I asked the young lady at the desk if she had a card that corresponded to that picture and she said, not yet, but she could envision one developing within a year, maybe.
In early April I had the opportunity to sit with a group of anxious parents at an open house in the school district where my granddaughter will be attending school in the fall. I had to smile when I listened to some of the questions: "Is it all right if I sit with my daughter/son for a while the first day of school?" "Can I help out in my child's classroom?" "What do I need to send with my child the first day of school?" "When will I know who my child's teacher will be?"

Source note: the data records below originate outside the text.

(** * The list-view engine of the course catalogue (pages/index.tsx)

    A shallow embedding of the [Home] page component and of its
    [Pagination] child: the filter predicate, the sort comparator, the
    page-number window and the effect that keeps the page number in range.

    JavaScript numbers are IEEE 754 binary64 values and are modelled by the
    kernel's primitive floats, so [NaN], the two zeros and the infinities
    behave as they do in the program.  Page sizes, page numbers and array
    lengths are integers far below 2^53; they are modelled in [Z]. *)

From Stdlib Require Import ZArith List Bool Ascii String Lia Floats.
From Stdlib Require Import Permutation Sorted.
Import ListNotations.

Local Open Scope Z_scope.

(** ** JavaScript numbers *)

Module JS.

Definition number := float.

(** [ToBoolean] on a number: [0], [-0] and [NaN] are falsy. *)
Definition truthy (x : number) : bool :=
  negb (PrimFloat.is_zero x || PrimFloat.is_nan x).

(** [x || d] where [x : number | undefined]; [None] is [undefined]. *)
Definition or_default (x : option number) (d : number) : number :=
  match x with
  | Some v => if truthy v then v else d
  | None => d
  end.

(** [x >= y] and [x <= y]; both are [false] as soon as one side is NaN. *)
Definition ge (x y : number) : bool := PrimFloat.leb y x.
Definition le (x y : number) : bool := PrimFloat.leb x y.
Definition lt (x y : number) : bool := PrimFloat.ltb x y.

Definition Infinity : number := PrimFloat.infinity.
Definition NaN : number := PrimFloat.nan.

End JS.

Abbreviation number := JS.number.
Notation "x '|||' d" := (JS.or_default x d) (at level 50, left associativity).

Did I sound like that 28 years ago? Probably.
The principal smiled as each question was asked and did his best to allay any fears that were beginning to simmer in the heads of young parents.
So, what are some things you need to know to get your child ready for kindergarten? You've heard over and over again that reading to them is extremely important. Getting your child excited about books and making visits to the public library a ritual-routine. Letting your child have their own library card and allowing them to write their own name on the form when they apply for the card. All of this is important.
There are many, many other things that are just as important: Making sure your child has a set bedtime, reading to them at bedtime, making sure your child has a good breakfast before heading off to school, making sure your child has a "good morning" so they won't be upset when they get to school, listening and talking to your child, asking them about their day when they get home - and not letting them get away with answering: "I did nothing at school today." (Adopt the adage: What you do each day counts).
I have a friend who asks her son each day: "Tell me one good thing that happened at school today," and "tell me one thing that didn't go well at school today." It's become a habit and he looks forward to sharing with her about his day.
You'd be surprised: Some of the things we may think are minute and not worth mentioning, to him they are worth mentioning.
We've heard over and over that parents are the child's first and most important teachers. So, parents, trust yourself. You do your best each day. This small person is the most important person in the world to you.
You are just as important to him or her. You are important in the schooling of that child. As teachers we honor your input. Become a partner in your child's education. Meet with your child's teacher early on. Become a visible person in the halls of the school and in your child's classroom. Remember, too, that teachers are people, too. We don't always have the answers and oftentimes we look to you for suggestions about your child. Offer suggestions. Take time with this important little human being. It'll be worth it. I know.
I'm witnessing my son and his wife preparing to send their oldest off to school. They are being open, flexible and loving. I know they are anxious too. It's natural.
Listen. Love. And above all else, parents, trust yourself.
Shirley Walkush has been in the Juneau School District for 15 years. She has taught primary grades and is teaching ESL/ELL at Gastineau School.